- WHAT IS BEING ASKED
Your response should consist of the records below, repeated exactly.

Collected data

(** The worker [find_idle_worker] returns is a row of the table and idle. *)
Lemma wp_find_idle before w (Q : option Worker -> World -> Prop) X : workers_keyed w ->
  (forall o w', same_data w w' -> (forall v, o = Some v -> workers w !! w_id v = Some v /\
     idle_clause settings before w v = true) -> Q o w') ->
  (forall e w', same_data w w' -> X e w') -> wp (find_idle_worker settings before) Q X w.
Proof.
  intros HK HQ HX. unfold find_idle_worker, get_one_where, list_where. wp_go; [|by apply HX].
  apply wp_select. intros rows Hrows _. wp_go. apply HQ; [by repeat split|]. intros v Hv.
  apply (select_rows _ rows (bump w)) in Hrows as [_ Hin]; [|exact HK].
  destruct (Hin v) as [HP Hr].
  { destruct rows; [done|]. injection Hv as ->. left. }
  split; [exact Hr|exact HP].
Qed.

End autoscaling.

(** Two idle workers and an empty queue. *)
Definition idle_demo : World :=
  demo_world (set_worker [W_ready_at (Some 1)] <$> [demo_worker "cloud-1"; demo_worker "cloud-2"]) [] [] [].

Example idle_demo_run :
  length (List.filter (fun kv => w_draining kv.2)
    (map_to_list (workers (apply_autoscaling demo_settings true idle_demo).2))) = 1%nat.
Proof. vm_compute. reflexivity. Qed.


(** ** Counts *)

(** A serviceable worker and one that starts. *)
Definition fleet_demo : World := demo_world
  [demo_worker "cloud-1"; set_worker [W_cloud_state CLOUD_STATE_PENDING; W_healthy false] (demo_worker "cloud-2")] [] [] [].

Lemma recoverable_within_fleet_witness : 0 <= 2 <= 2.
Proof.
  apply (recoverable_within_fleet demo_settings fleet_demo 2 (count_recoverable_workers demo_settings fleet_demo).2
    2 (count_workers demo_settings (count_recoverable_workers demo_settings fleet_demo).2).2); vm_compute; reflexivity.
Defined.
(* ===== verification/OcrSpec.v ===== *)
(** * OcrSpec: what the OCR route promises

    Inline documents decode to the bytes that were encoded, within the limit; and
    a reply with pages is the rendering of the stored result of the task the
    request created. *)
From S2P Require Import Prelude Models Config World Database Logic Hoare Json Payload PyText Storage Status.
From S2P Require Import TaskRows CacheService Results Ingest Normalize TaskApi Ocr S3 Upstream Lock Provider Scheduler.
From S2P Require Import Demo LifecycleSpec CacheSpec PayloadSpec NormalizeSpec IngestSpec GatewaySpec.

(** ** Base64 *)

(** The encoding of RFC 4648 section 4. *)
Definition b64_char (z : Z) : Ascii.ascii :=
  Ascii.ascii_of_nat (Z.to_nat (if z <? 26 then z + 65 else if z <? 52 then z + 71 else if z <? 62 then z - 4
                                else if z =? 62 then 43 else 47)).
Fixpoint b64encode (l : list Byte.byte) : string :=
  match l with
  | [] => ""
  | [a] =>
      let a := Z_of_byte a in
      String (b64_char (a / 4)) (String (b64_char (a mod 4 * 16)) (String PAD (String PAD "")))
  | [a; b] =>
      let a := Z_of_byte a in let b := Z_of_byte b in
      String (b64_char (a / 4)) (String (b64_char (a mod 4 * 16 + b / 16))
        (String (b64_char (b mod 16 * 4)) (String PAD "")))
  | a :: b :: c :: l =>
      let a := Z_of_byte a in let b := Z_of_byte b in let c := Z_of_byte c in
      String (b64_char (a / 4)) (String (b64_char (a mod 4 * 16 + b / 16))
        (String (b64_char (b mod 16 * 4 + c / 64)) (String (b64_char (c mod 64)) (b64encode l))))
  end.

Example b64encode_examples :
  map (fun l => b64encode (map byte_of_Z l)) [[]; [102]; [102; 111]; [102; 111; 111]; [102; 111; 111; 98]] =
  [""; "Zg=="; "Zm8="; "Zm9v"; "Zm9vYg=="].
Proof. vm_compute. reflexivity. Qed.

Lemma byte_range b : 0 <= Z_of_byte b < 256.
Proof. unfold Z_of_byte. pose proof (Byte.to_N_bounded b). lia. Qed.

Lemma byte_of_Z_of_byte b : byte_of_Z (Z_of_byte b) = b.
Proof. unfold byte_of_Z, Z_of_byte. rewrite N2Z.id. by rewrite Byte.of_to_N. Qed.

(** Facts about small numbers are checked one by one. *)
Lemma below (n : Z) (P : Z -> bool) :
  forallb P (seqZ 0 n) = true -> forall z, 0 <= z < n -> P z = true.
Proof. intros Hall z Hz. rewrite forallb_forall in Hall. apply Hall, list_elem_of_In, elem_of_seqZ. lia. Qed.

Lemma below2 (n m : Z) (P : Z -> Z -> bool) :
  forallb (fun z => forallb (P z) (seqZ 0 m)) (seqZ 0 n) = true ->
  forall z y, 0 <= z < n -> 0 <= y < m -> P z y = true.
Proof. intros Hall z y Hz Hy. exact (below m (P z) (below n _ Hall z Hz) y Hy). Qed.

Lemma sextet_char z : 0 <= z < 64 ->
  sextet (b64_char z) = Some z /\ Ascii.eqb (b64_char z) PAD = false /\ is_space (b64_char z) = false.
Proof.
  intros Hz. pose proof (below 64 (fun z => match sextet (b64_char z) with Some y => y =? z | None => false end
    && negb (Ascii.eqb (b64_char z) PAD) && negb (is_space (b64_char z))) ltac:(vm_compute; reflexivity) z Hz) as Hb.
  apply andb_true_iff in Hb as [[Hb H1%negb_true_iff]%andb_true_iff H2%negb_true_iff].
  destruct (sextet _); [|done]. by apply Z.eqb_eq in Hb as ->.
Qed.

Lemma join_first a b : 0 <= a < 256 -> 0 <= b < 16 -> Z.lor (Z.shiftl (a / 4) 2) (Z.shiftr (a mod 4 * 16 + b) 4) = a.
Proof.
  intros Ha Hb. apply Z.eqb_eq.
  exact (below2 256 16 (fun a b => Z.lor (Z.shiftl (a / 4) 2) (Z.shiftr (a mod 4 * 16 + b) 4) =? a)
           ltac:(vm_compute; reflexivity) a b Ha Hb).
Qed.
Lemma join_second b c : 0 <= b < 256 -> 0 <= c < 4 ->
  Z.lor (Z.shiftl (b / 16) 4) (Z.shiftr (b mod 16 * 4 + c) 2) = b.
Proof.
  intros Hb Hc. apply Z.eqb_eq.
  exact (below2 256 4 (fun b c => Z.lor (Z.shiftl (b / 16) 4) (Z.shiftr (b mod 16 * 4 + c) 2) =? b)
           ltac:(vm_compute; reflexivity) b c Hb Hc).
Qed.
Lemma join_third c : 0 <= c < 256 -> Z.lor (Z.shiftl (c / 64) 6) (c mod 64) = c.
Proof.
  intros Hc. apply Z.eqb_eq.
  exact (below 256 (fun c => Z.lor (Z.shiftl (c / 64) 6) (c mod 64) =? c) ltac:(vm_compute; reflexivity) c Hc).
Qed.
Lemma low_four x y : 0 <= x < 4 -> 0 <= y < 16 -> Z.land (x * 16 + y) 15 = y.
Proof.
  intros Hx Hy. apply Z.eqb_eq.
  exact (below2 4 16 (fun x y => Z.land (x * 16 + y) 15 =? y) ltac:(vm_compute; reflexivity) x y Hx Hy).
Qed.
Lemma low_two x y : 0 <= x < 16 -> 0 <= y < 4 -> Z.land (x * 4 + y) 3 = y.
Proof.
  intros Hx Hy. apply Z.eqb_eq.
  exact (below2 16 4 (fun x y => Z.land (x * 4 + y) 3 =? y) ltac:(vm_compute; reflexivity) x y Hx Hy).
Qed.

- RESPONSE BOX
(** The worker [find_idle_worker] returns is a row of the table and idle. *)
Lemma wp_find_idle before w (Q : option Worker -> World -> Prop) X : workers_keyed w ->
  (forall o w', same_data w w' -> (forall v, o = Some v -> workers w !! w_id v = Some v /\
     idle_clause settings before w v = true) -> Q o w') ->
  (forall e w', same_data w w' -> X e w') -> wp (find_idle_worker settings before) Q X w.
Proof.
  intros HK HQ HX. unfold find_idle_worker, get_one_where, list_where. wp_go; [|by apply HX].
  apply wp_select. intros rows Hrows _. wp_go. apply HQ; [by repeat split|]. intros v Hv.
  apply (select_rows _ rows (bump w)) in Hrows as [_ Hin]; [|exact HK].
  destruct (Hin v) as [HP Hr].
  { destruct rows; [done|]. injection Hv as ->. left. }
  split; [exact Hr|exact HP].
Qed.

End autoscaling.

(** Two idle workers and an empty queue. *)
Definition idle_demo : World :=
  demo_world (set_worker [W_ready_at (Some 1)] <$> [demo_worker "cloud-1"; demo_worker "cloud-2"]) [] [] [].

Example idle_demo_run :
  length (List.filter (fun kv => w_draining kv.2)
    (map_to_list (workers (apply_autoscaling demo_settings true idle_demo).2))) = 1%nat.
Proof. vm_compute. reflexivity. Qed.


(** ** Counts *)

(** A serviceable worker and one that starts. *)
Definition fleet_demo : World := demo_world
  [demo_worker "cloud-1"; set_worker [W_cloud_state CLOUD_STATE_PENDING; W_healthy false] (demo_worker "cloud-2")] [] [] [].

Lemma recoverable_within_fleet_witness : 0 <= 2 <= 2.
Proof.
  apply (recoverable_within_fleet demo_settings fleet_demo 2 (count_recoverable_workers demo_settings fleet_demo).2
    2 (count_workers demo_settings (count_recoverable_workers demo_settings fleet_demo).2).2); vm_compute; reflexivity.
Defined.
(* ===== verification/OcrSpec.v ===== *)
(** * OcrSpec: what the OCR route promises

    Inline documents decode to the bytes that were encoded, within the limit; and
    a reply with pages is the rendering of the stored result of the task the
    request created. *)
From S2P Require Import Prelude Models Config World Database Logic Hoare Json Payload PyText Storage Status.
From S2P Require Import TaskRows CacheService Results Ingest Normalize TaskApi Ocr S3 Upstream Lock Provider Scheduler.
From S2P Require Import Demo LifecycleSpec CacheSpec PayloadSpec NormalizeSpec IngestSpec GatewaySpec.

(** ** Base64 *)

(** The encoding of RFC 4648 section 4. *)
Definition b64_char (z : Z) : Ascii.ascii :=
  Ascii.ascii_of_nat (Z.to_nat (if z <? 26 then z + 65 else if z <? 52 then z + 71 else if z <? 62 then z - 4
                                else if z =? 62 then 43 else 47)).
Fixpoint b64encode (l : list Byte.byte) : string :=
  match l with
  | [] => ""
  | [a] =>
      let a := Z_of_byte a in
      String (b64_char (a / 4)) (String (b64_char (a mod 4 * 16)) (String PAD (String PAD "")))
  | [a; b] =>
      let a := Z_of_byte a in let b := Z_of_byte b in
      String (b64_char (a / 4)) (String (b64_char (a mod 4 * 16 + b / 16))
        (String (b64_char (b mod 16 * 4)) (String PAD "")))
  | a :: b :: c :: l =>
      let a := Z_of_byte a in let b := Z_of_byte b in let c := Z_of_byte c in
      String (b64_char (a / 4)) (String (b64_char (a mod 4 * 16 + b / 16))
        (String (b64_char (b mod 16 * 4 + c / 64)) (String (b64_char (c mod 64)) (b64encode l))))
  end.

Example b64encode_examples :
  map (fun l => b64encode (map byte_of_Z l)) [[]; [102]; [102; 111]; [102; 111; 111]; [102; 111; 111; 98]] =
  [""; "Zg=="; "Zm8="; "Zm9v"; "Zm9vYg=="].
Proof. vm_compute. reflexivity. Qed.

Lemma byte_range b : 0 <= Z_of_byte b < 256.
Proof. unfold Z_of_byte. pose proof (Byte.to_N_bounded b). lia. Qed.

Lemma byte_of_Z_of_byte b : byte_of_Z (Z_of_byte b) = b.
Proof. unfold byte_of_Z, Z_of_byte. rewrite N2Z.id. by rewrite Byte.of_to_N. Qed.

(** Facts about small numbers are checked one by one. *)
Lemma below (n : Z) (P : Z -> bool) :
  forallb P (seqZ 0 n) = true -> forall z, 0 <= z < n -> P z = true.
Proof. intros Hall z Hz. rewrite forallb_forall in Hall. apply Hall, list_elem_of_In, elem_of_seqZ. lia. Qed.

Lemma below2 (n m : Z) (P : Z -> Z -> bool) :
  forallb (fun z => forallb (P z) (seqZ 0 m)) (seqZ 0 n) = true ->
  forall z y, 0 <= z < n -> 0 <= y < m -> P z y = true.
Proof. intros Hall z y Hz Hy. exact (below m (P z) (below n _ Hall z Hz) y Hy). Qed.

Lemma sextet_char z : 0 <= z < 64 ->
  sextet (b64_char z) = Some z /\ Ascii.eqb (b64_char z) PAD = false /\ is_space (b64_char z) = false.
Proof.
  intros Hz. pose proof (below 64 (fun z => match sextet (b64_char z) with Some y => y =? z | None => false end
    && negb (Ascii.eqb (b64_char z) PAD) && negb (is_space (b64_char z))) ltac:(vm_compute; reflexivity) z Hz) as Hb.
  apply andb_true_iff in Hb as [[Hb H1%negb_true_iff]%andb_true_iff H2%negb_true_iff].
  destruct (sextet _); [|done]. by apply Z.eqb_eq in Hb as ->.
Qed.

Lemma join_first a b : 0 <= a < 256 -> 0 <= b < 16 -> Z.lor (Z.shiftl (a / 4) 2) (Z.shiftr (a mod 4 * 16 + b) 4) = a.
Proof.
  intros Ha Hb. apply Z.eqb_eq.
  exact (below2 256 16 (fun a b => Z.lor (Z.shiftl (a / 4) 2) (Z.shiftr (a mod 4 * 16 + b) 4) =? a)
           ltac:(vm_compute; reflexivity) a b Ha Hb).
Qed.
Lemma join_second b c : 0 <= b < 256 -> 0 <= c < 4 ->
  Z.lor (Z.shiftl (b / 16) 4) (Z.shiftr (b mod 16 * 4 + c) 2) = b.
Proof.
  intros Hb Hc. apply Z.eqb_eq.
  exact (below2 256 4 (fun b c => Z.lor (Z.shiftl (b / 16) 4) (Z.shiftr (b mod 16 * 4 + c) 2) =? b)
           ltac:(vm_compute; reflexivity) b c Hb Hc).
Qed.
Lemma join_third c : 0 <= c < 256 -> Z.lor (Z.shiftl (c / 64) 6) (c mod 64) = c.
Proof.
  intros Hc. apply Z.eqb_eq.
  exact (below 256 (fun c => Z.lor (Z.shiftl (c / 64) 6) (c mod 64) =? c) ltac:(vm_compute; reflexivity) c Hc).
Qed.
Lemma low_four x y : 0 <= x < 4 -> 0 <= y < 16 -> Z.land (x * 16 + y) 15 = y.
Proof.
  intros Hx Hy. apply Z.eqb_eq.
  exact (below2 4 16 (fun x y => Z.land (x * 16 + y) 15 =? y) ltac:(vm_compute; reflexivity) x y Hx Hy).
Qed.
Lemma low_two x y : 0 <= x < 16 -> 0 <= y < 4 -> Z.land (x * 4 + y) 3 = y.
Proof.
  intros Hx Hy. apply Z.eqb_eq.
  exact (below2 16 4 (fun x y => Z.land (x * 4 + y) 3 =? y) ltac:(vm_compute; reflexivity) x y Hx Hy).
Qed.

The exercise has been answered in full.